Conciliando carreira e família

Apesar dos avanços, há quem acredite que a opção pelo benefício estendido possa trazer prejuízos à carreira. O primeiro funcionário beneficiado pela adesão aos 6 meses de licença-paternidade da Volvo foi o diretor de vendas, Ricardo Oliveira, que admite que essa questão passou por sua cabeça. 

Pai de primeira viagem, ele conta que essa preocupação quase o fez desistir de usufruir dos primeiros momentos com a filha. “No começo eu pensei em não aderir ao programa, porque eu só tinha três meses na empresa. Passei pela insegurança que muitas mulheres vivem em relação a carreira”, lembra. “Só caiu a ficha mesmo quando o presidente da empresa me ligou para dar os parabéns pela gravidez.
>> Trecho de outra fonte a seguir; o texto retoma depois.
Lemma is_default_strings (l : list string) :
  is_default_ips (map JString l) = bool_decide (l = ["0.0.0.0/0"; "::/0"]).
Proof.
  destruct l as [|a [|b [|c l]]]; cbn [map is_default_ips]; try (symmetry; by apply bool_decide_false).
  apply eq_true_iff_eq. rewrite andb_true_iff, !String.eqb_eq, bool_decide_eq_true. naive_solver.
Qed.

Lemma no_ips_strings (l : list string) : no_ips (map JString l) = bool_decide (l = []).
Proof. destruct l; [done|]. symmetry. by apply bool_decide_false. Qed.

Lemma allowed_ranges_parsed `{Qt} (r : Request) :
  Forall (fun site => int_range (m_prefixLength (site_address site))) (r_allowed r ++ r_sites r) ->
  mapM parse_range (allowed_ranges (map JString (r_allowed r)) (map JString (r_sites r)) (r_type r))
  = Some (wanted_ranges r).
Proof.
  rewrite Forall_app, !Forall_forall. intros [Ha Hs].
  assert (Hp : forall l, (forall site, site ∈ l -> int_range (m_prefixLength (site_address site))) ->
    mapM parse_range (map site_range (map JString l)) = Some (map site_address l)).
  { intros l Hl. rewrite map_map. apply mapM_map. intros site Hi. by apply parse_site_range, Hl. }
  unfold allowed_ranges, wanted_ranges, restricts. rewrite is_default_strings, no_ips_strings.
  rewrite negb_orb, (andb_comm (negb (bool_decide (r_allowed r = [])))).
  case_match; [by apply Hp|].
  destruct (Z.eqb_spec (r_type r) 0) as [->|]; [done|].
  destruct (Z.eqb_spec (r_type r) 2) as [->|]; [done|].
  cbn [orb app]. case_match; [by apply Hp|done].
Qed.

Lemma longer_first_preorder : total_preorder longer_first.
Proof. unfold total_preorder, longer_first. split; intros; lia. Qed.

Lemma sorted_ranges `{ArraySort} (l : list IPAddress) :
  StronglySorted (fun a b => m_prefixLength b <= m_prefixLength a) (array_sort longer_first l).
Proof.
  pose proof (array_sort_sorted longer_first l longer_first_preorder) as Hs.
  induction Hs as [|a l' _ IH Ha]; constructor; [done|].
  eapply Forall_impl; [exact Ha|]. unfold longer_first. intros b. lia.
Qed.

(** The daemon reads the ranges of a request in decreasing length of the prefix. *)
Lemma message_ranges `{Qt, ArraySort} (raw : QJsonObject) (r : Request) :
  describes raw r ->
  Forall (fun site => int_range (m_prefixLength (site_address site))) (r_allowed r ++ r_sites r) ->
  parse_ranges (activate_message raw) = Some (array_sort longer_first (wanted_ranges r)).
Proof.
  unfold describes. intros (Ht & _ & _ & _ & _ & _ & _ & _ & Ha & Hs & _) Hf. unfold parse_ranges.
  assert (E : obj_value (activate_message raw) "allowedIPAddressRanges" = Some (JArray
    (allowed_ranges (map JString (r_allowed r)) (map JString (r_sites r)) (r_type r)))).
  { rewrite <- Ht, <- Ha, <- Hs. message_lookup. }
  by rewrite E, allowed_ranges_parsed.
Qed.

Lemma message_strings (raw : QJsonObject) (k : string) (l : list string) :
  obj_value (activate_message raw) k = Some (JArray (map JString l)) ->
  parseStringList (activate_message raw) k = Some l.
Proof. apply parseStringList_json. Qed.

Lemma message_excluded (raw : QJsonObject) (r : Request) :
  describes raw r ->
  parseStringList (activate_message raw) "excludedAddresses"
  = Some (r_host r :: if r_type r =? 2 then r_sites r else []).
Proof.
  unfold describes. intros (Ht & _ & _ & _ & Hh & _ & _ & _ & _ & Hs & _). apply message_strings.
  transitivity (Some (JArray (excluded_addresses (obj_value (wg_config raw) "hostName")
    (toArray (obj_value raw "splitTunnelSites")) (toInt (obj_value raw "splitTunnelType"))))).
  { message_lookup. }
  rewrite Ht, Hh, Hs. unfold excluded_addresses. rewrite map_map. by case_match.
Qed.

Lemma activate_type (raw : QJsonObject) :
  obj_value (activate_message raw) "type" = Some (JString "activate").
Proof. message_lookup. Qed.

(** How the daemon reads the message for an activation. *)
Lemma message_config `{Qt, ArraySort} (windows : bool) (raw : QJsonObject) (r : Request) :
  describes raw r ->
  Forall (fun site => int_range (m_prefixLength (site_address site))) (r_allowed r ++ r_sites r) ->
  exists c, parseConfig windows (activate_message raw) = Some c
    /\ m_hopType c = SingleHop
    /\ m_privateKey c = Some (r_key r) /\ m_serverPublicKey c = Some (r_pub r)
    /\ m_deviceIpv4Address c = Some (r_ip r)
    /\ m_serverIpv4AddrIn c = Some (r_host r) /\ m_serverPort c = r_port r
    /\ m_primaryDnsServer c = Some (r_dns1 r)
    /\ m_secondaryDnsServer c
       = (if contains_text amneziaDnsIp (r_dns1 r) then None else Some (r_dns2 r))
    /\ m_allowedIPAddressRanges c ≡ₚ wanted_ranges r
    /\ StronglySorted (fun a b => m_prefixLength b <= m_prefixLength a) (m_allowedIPAddressRanges c)
    /\ m_excludedAddresses c = r_host r :: (if r_type r =? 2 then r_sites r else [])
    /\ m_vpnDisabledApps c = r_apps r /\ m_allowedDnsServers c = r_allowedDns r.
Proof.
  intros Hd Hf. unfold parseConfig. rewrite (message_ranges raw r Hd Hf), (message_excluded raw r Hd).
  destruct Hd as (Ht & Hk & Hi & Hp & Hh & Hport & Hd1 & Hd2 & Ha & Hs & Happ & Hdns).
  rewrite (message_strings raw "vpnDisabledApps" (r_apps r)) by (rewrite <- Happ; message_lookup).
  rewrite (message_strings raw "allowedDnsServers" (r_allowedDns r)) by (rewrite <- Hdns; message_lookup).
  unfold get_string, get_double, parse_dns, parse_hop.
  rewrite (message_field raw "privateKey" (JString (r_key r))) by (rewrite <- Hk; message_entry).
  rewrite (message_field raw "serverPublicKey" (JString (r_pub r))) by (rewrite <- Hp; message_entry).
  rewrite (message_field raw "serverPort" (JDouble (inject_Z (r_port r)))) by (rewrite <- Hport; message_entry).
  rewrite (message_field raw "deviceIpv4Address" (JString (r_ip r))) by (rewrite <- Hi; message_entry).
  rewrite (message_field raw "serverIpv4AddrIn" (JString (r_host r))) by (rewrite <- Hh; message_entry).
  rewrite (message_field raw "primaryDnsServer" (JString (r_dns1 r))) by (rewrite <- Hd1; message_entry).
  rewrite (message_absent raw "hopType") by message_entry.
  assert (E2 : obj_value (activate_message raw) "secondaryDnsServer" =
    if contains_text amneziaDnsIp (r_dns1 r) then None else Some (JString (r_dns2 r))).
  { rewrite message_value, <- Hd2. unfold activate_entries, junk_entries. rewrite Hd1.
    change (chars (toString (Some (JString (r_dns1 r))))) with (r_dns1 r).
    repeat (case_match; [|]); reflexivity. }
  rewrite E2. destruct (contains_text amneziaDnsIp (r_dns1 r)); cbn -[array_sort wanted_ranges activate_message];
    (eexists; split; [reflexivity|]; split_and!; try done;
     [by unfold double_to_int; cbn; rewrite Z.quot_1_r|apply array_sort_perm|apply sorted_ranges]).
Qed.

Lemma activate_config `{Qt, ArraySort} (windows : bool) (raw : QJsonObject) (r : Request) :
  describes raw r ->
  Forall (fun site => int_range (m_prefixLength (site_address site))) (r_allowed r ++ r_sites r) ->
  exists c, parseConfig windows (activate_message raw) = Some c
    /\ m_serverPublicKey c = Some (r_pub r)
    /\ m_allowedIPAddressRanges c ≡ₚ wanted_ranges r
    /\ m_excludedAddresses c = r_host r :: (if r_type r =? 2 then r_sites r else []).
Proof. intros Hd Hf. destruct (message_config windows raw r Hd Hf) as (c & Hc). exists c. tauto. Qed.

(** A client that fails as often as it may. *)
Lemma gives_up_after (n : nat) (s : State ClientEvent Controller) :
  Z.of_nat n = MAX_CONNECTION_RETRY ->
  exists s1 t1 s2,
    (initialize ;;; attempts n) s = Done tt s1
    /\ history s1 = history s ++ t1
    /\ List.length (List.filter is_retry t1) = n
    /\ existsb (fun e => match e with Initialized _ _ _ | SigDisconnected => true | _ => false end) t1 = false
    /\ errorOccurred s1 = Done tt s2
    /\ history s2 = history s1 ++ [Initialized false false None; StopTimer; SigDisconnected]
    /\ m_daemonState (globals s2) = eReady /\ m_initializingRetry (globals s2) = 0.
Proof.
  intros Hmax. pose proof (attempts_retry n (mkState (set_state eInitializing (set_retry 0 (globals s)))
    (history s ++ [ConnectToServer (socket_path (history s))])) eq_refl) as Ha.
  destruct Ha as (s1 & E & Hs & Hr & t & Ht & Hn & Hq); [cbn; lia|cbn; lia|].
  exists s1, (ConnectToServer (socket_path (history s)) :: t). eexists.
  split; [unfold bind; rewrite initialize_run; exact E|].
  split; [rewrite Ht; cbn [history]; by rewrite <- app_assoc|].
  split; [exact Hn|]. split; [exact Hq|].
  rewrite (errorOccurred_last s1) by (try done; rewrite Hr; cbn; lia). done.
Qed.

(** ** Theorems *)

(** Data from the daemon may be cut anywhere: the complete lines are handled in
    order, and two reads have the same effect as one read of all the bytes. *)
Theorem readData_parts (buffer a b : string) (s : State ClientEvent Controller) :
  (let* rest := readData buffer a in readData rest b) s = readData buffer (a ++ b) s
  /\ readData buffer a s = (for_each (complete (buffer ++ a)) (handle_line parseCommand) ;;;
                            ret (remainder (buffer ++ a))) s.
Proof.
  split; [|apply readData_handled].
  rewrite readData_handled, <- string_app_assoc, <- handled_app.
  unfold bind. rewrite readData_handled. destruct (handled _ _ _); [|done|done]. apply readData_handled.
Qed.

(** In every state that the client reaches, the counter of the retries is at
    most ten, so it cannot overflow, and of the callbacks that were given for logs
    each has been called once or is the one that waits. *)
Theorem client_run_ok (l : list nat) (s : State ClientEvent Controller) :
  client_run l s -> client_ok l s.
Proof.
  induction 1 as [| | | | | | | |l s s' f Hs IH Hg| |];
    try (match goal with IH : client_ok _ ?s, E : ?m ?s = Done _ _ |- _ =>
           exact (preserves_run (m := m) _ _ _ IH E) end).
  - split; [|done]. cbn. unfold MAX_CONNECTION_RETRY. lia.
  - exact (getBackendLogs_ok l f s s' IH Hg).
Qed.

(** While the client sets up its connection it bears ten failures, with a retry
    after each and no signal.  The next failure is reported, and the client is
    ready for a new connection. *)
Theorem initialize_gives_up (s : State ClientEvent Controller) :
  exists s1 t1 s2,
    (initialize ;;; attempts 10) s = Done tt s1
    /\ history s1 = history s ++ t1
    /\ List.length (List.filter is_retry t1) = 10%nat
    /\ existsb (fun e => match e with Initialized _ _ _ | SigDisconnected => true | _ => false end) t1 = false
    /\ errorOccurred s1 = Done tt s2
    /\ history s2 = history s1 ++ [Initialized false false None; StopTimer; SigDisconnected]
    /\ m_daemonState (globals s2) = eReady /\ m_initializingRetry (globals s2) = 0.
Proof. exact (gives_up_after 10 s eq_refl). Qed.

(** The message for an activation is accepted by the daemon, which reads from
    it the keys, addresses, port and servers for names of the request, the
    addresses for the tunnel in decreasing length of the prefix, and as excluded
    addresses the server and, if sites are to bypass the tunnel, the sites. *)
Theorem activate_message_accepted `{Qt, ArraySort} (windows : bool) (raw : QJsonObject) (r : Request) :
  describes raw r ->
  Forall (fun site => int_range (m_prefixLength (site_address site))) (r_allowed r ++ r_sites r) ->
  exists c, parseConfig windows (activate_message raw) = Some c
    /\ m_hopType c = SingleHop
    /\ m_privateKey c = Some (r_key r) /\ m_serverPublicKey c = Some (r_pub r)
    /\ m_deviceIpv4Address c = Some (r_ip r)
    /\ m_serverIpv4AddrIn c = Some (r_host r) /\ m_serverPort c = r_port r
    /\ m_primaryDnsServer c = Some (r_dns1 r)
    /\ m_secondaryDnsServer c
       = (if contains_text amneziaDnsIp (r_dns1 r) then None else Some (r_dns2 r))
    /\ m_allowedIPAddressRanges c ≡ₚ wanted_ranges r
    /\ StronglySorted (fun a b => m_prefixLength b <= m_prefixLength a) (m_allowedIPAddressRanges c)
    /\ m_excludedAddresses c = r_host r :: (if r_type r =? 2 then r_sites r else [])
    /\ m_vpnDisabledApps c = r_apps r /\ m_allowedDnsServers c = r_allowedDns r.
Proof. apply message_config. Qed.

(** A site that is an address of version 6 without a prefix is sent with the
    prefix length of a single address of version 4: the tunnel takes all the
    addresses that agree with it in the first 32 bits. *)
Theorem ipv6_site_widened `{Qt} (site : string) (b : list Z) :
  string_has "/"%char site = false -> hostAddress site = HostV6 b ->
  exists ip, parse_range (site_range (JString site)) = Some ip
    /\ forall h, covers ip h <->
         protocol h = IPv6Protocol /\ Z.shiftr (value h) 96 = Z.shiftr (be_value b) 96.
Proof.
  intros Hs Hb. assert (E : site_address site = mkIPAddress (HostV6 b) 32).
  { unfold site_address. rewrite split_on_single by done. by rewrite Hb. }
  exists (mkIPAddress (HostV6 b) 32). split; [|done].
  rewrite <- E. apply parse_site_range. rewrite E. unfold int_range. cbn. lia.
Qed.
End Client.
Agora eu espero poder dar muito apoio para a minha esposa e aproveitar minha filha”. 

O presidente da Volvo Car Brasil, Luis Rezende, explica que, depois da implementação, o principal desafio da fabricante de automóveis será incentivar que os futuros pais aceitem o novo benefício. “Apesar de ser um direito, por lei eu não posso obrigá-los a aderir, ainda, mas o nosso papel é encorajar muito para que eles levem isso a sério, porque os primeiros 6 meses da criança são muito importantes.”